=== Section Start ===
(** [open_valve] and [close_valve], by cases: the call raises exactly
    when it has to drive a pin that is not set up, and then changes
    nothing; when it returns the recorded position is the one asked for,
    the line (module present) was last driven there unless the position
    was already recorded, and nothing else of the object has changed. *)
Lemma open_valve_cases (s : State) :
  match open_valve config s with
  | Returned s' =>
      (valve_open s = true \/ usable s = true) /\
      valve_open s' = true /\ GPIO s' = GPIO s /\ pin_ready s' = pin_ready s /\
      (valve_open s = true -> s' = s) /\
      (valve_open s = false -> GPIO s = true ->
       last_driven config (pin_ops s') = Some true)
  | Raised s' => valve_open s = false /\ usable s = false /\ s' = s
  end.
Proof.
  unfold open_valve.
  destruct (valve_open s) eqn:Ho; cbn [negb];
    [repeat split; auto; discriminate |].
  pose proof (set_gpio_state_cases s true) as H.
  destruct (_set_gpio_state config s true) as [s1 | s1]; cbn [and_then].
  - destruct H as (Hu & _ & Hg & Hr & _ & Hd & _).
    cbn [add_log set_valve_open valve_open GPIO pin_ready pin_ops].
    repeat split; auto. discriminate.
  - destruct H as (Hu & ->). auto.
Qed.

Lemma close_valve_cases (s : State) (reason : string) :
  match close_valve config s reason with
  | Returned s' =>
      (valve_open s = false \/ usable s = true) /\
      valve_open s' = false /\ GPIO s' = GPIO s /\ pin_ready s' = pin_ready s /\
      (valve_open s = false -> s' = s) /\
      (valve_open s = true -> GPIO s = true ->
       last_driven config (pin_ops s') = Some false)
  | Raised s' => valve_open s = true /\ usable s = false /\ s' = s
  end.
Proof.
  unfold close_valve.
  destruct (valve_open s) eqn:Ho;
    [| repeat split; auto; discriminate].
  pose proof (set_gpio_state_cases s false) as H.
  destruct (_set_gpio_state config s false) as [s1 | s1]; cbn [and_then].
  - destruct H as (Hu & _ & Hg & Hr & _ & Hd & _).
    cbn [add_log set_valve_open valve_open GPIO pin_ready pin_ops].
    repeat split; auto. discriminate.
  - destruct H as (Hu & ->). auto.
Qed.

(** [cleanup] on a closed valve: with the GPIO module present and the pin
    set up it drives the line to open, records the valve open and
    releases the pin; without the module it changes nothing. *)
Lemma cleanup_reopens (s : State) :
  valve_open s = false ->
  (GPIO s = true -> pin_ready s = true ->
   valve_open (cleanup config s) = true /\
   last_driven config (pin_ops (cleanup config s)) = Some true /\
   exists ops,
     pin_ops (cleanup config s)
       = pin_ops s ++ ops ++ [Cleanup (gpio_pin config)] /\
     ops = [Output (gpio_pin config) (active_high config)]) /\
  (GPIO s = false -> cleanup config s = s).
Proof.
  intros Hclosed.
  unfold cleanup, open_valve, _set_gpio_state, gpio_output, gpio_cleanup.
  destruct s as [vo gp rd ops lg]. simpl in Hclosed. subst vo.
  cbn [valve_open GPIO pin_ready negb]. split.
  - intros -> ->.
    cbn [negb and_then add_log add_op set_valve_open set_pin_ready
         valve_open GPIO pin_ready pin_ops].
    split; [reflexivity |]. split.
    + rewrite last_driven_cleanup, last_driven_output.
      unfold level_means_open. destruct (active_high config); reflexivity.
    + eexists. split; [| reflexivity].
      rewrite <- app_assoc. destruct (active_high config); reflexivity.
  - intros ->. reflexivity.
Qed.


(** The controller the constructor hands over: the valve recorded open;
    the pin set up exactly when the module is present and its setup
    returned, and then driven to open; never driven otherwise. *)
Lemma valve_init_state (gpio setup_ok : bool) :
  GPIO (__init__ config gpio setup_ok) = gpio /\
  valve_open (__init__ config gpio setup_ok) = true /\
  pin_ready (__init__ config gpio setup_ok) = gpio && setup_ok /\
  last_driven config (pin_ops (__init__ config gpio setup_ok))
    = (if gpio && setup_ok then Some true else None).
Proof.
  unfold __init__, gpio_setup, _set_gpio_state, gpio_output.
  destruct gpio, setup_ok; cbn; repeat split; try reflexivity;
    unfold level_means_open; destruct (active_high config); reflexivity.
Qed.

End ValveFacts.

(** ** The control loop *)

Section SystemFacts.

Import VehicleMonitorSystem.

Variable config : Config.

Lemma shutoff_calls_add_event (s : State) (e : Event) :
  shutoff_calls (add_event s e)
    = (shutoff_calls s + (if is_EmergencyShutoff e then 1 else 0))%nat.
Proof.
  unfold shutoff_calls. cbn [add_event trace].
  rewrite List.filter_app, length_app. simpl.
  destruct (is_EmergencyShutoff e); reflexivity.
Qed.

Lemma display_status_view (s : State) :
  safety_view (_display_status s) = safety_view s /\
  running (_display_status s) = running s /\
  loop_alive (_display_status s) = loop_alive s.
Proof.
  unfold _display_status, safety_view.
  rewrite shutoff_calls_add_event. cbn. rewrite Nat.add_0_r. auto.
Qed.

Lemma run_ai_inference_view (s : State) :
  safety_view (_run_ai_inference config s) = safety_view s /\
  running (_run_ai_inference config s) = running s /\
  loop_alive (_run_ai_inference config s) = loop_alive s.
Proof.
  unfold _run_ai_inference, safety_view.
  destruct (obd s) as [o |]; [| auto].
  destruct (ai_engine s) as [a |]; [| auto].
  destruct (_ && _); [| auto].
  destruct (AIInferenceEngine.run_inference _ _ _ _) as [[a' g'] result].
  rewrite shutoff_calls_add_event. cbn. rewrite Nat.add_0_r. auto.
Qed.

(** A gas check either leaves the flag, the valve and the number of
    shutoff calls alone, or (flag clear, valve present) calls
    [emergency_shutoff] once: the flag is set when the call returns and
    stays clear when it raises, and the valve object is as the call left
    it. *)
Lemma check_gas_safety_view (s : State) :
  running (_check_gas_safety config s) = running s /\
  loop_alive (_check_gas_safety config s) = loop_alive s /\
  (safety_view (_check_gas_safety config s) = safety_view s \/
   (emergency_shutdown s = false /\
    exists v,
      valve s = Some v /\
      safety_view (_check_gas_safety config s)
        = (ValveController.is_returned
             (ValveController.emergency_shutoff (valve_config config) v),
           Some (ValveController.state_of
                   (ValveController.emergency_shutoff (valve_config config) v)),
           S (shutoff_calls s)))).
Proof.
  unfold _check_gas_safety, safety_view.
  destruct (gas_sensor s) as [g |]; [| auto].
  destruct (GasSensor.get_reading g) as [[raw filtered] st].
  destruct (_ && _).
  - cbn [add_event emergency_shutdown valve negb].
    destruct (emergency_shutdown s) eqn:He; cbn [negb].
    + rewrite shutoff_calls_add_event. cbn. rewrite Nat.add_0_r, He. auto.
    + destruct (valve s) as [v |] eqn:Hv.
      * destruct (ValveController.emergency_shutoff (valve_config config) v)
          as [v' | v'] eqn:Hes;
          (split; [reflexivity |]); (split; [reflexivity |]); right;
          (split; [reflexivity |]); exists v; (split; [reflexivity |]);
          rewrite Hes; unfold shutoff_calls;
          cbn [add_event set_flags set_valve trace emergency_shutdown valve
               ValveController.is_returned ValveController.state_of];
          rewrite ?He, !List.filter_app, !length_app; simpl; f_equal; lia.
      * rewrite shutoff_calls_add_event. cbn. rewrite Nat.add_0_r, He, Hv. auto.
  - rewrite shutoff_calls_add_event. cbn. rewrite Nat.add_0_r. auto.
Qed.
=== Section End ===
§ **What is needed**: Show each line of the data that contains the string "Raised".

§ **Answer for this exercise**:
  | Raised s' => valve_open s = false /\ usable s = false /\ s' = s
  | Raised s' => valve_open s = true /\ usable s = false /\ s' = s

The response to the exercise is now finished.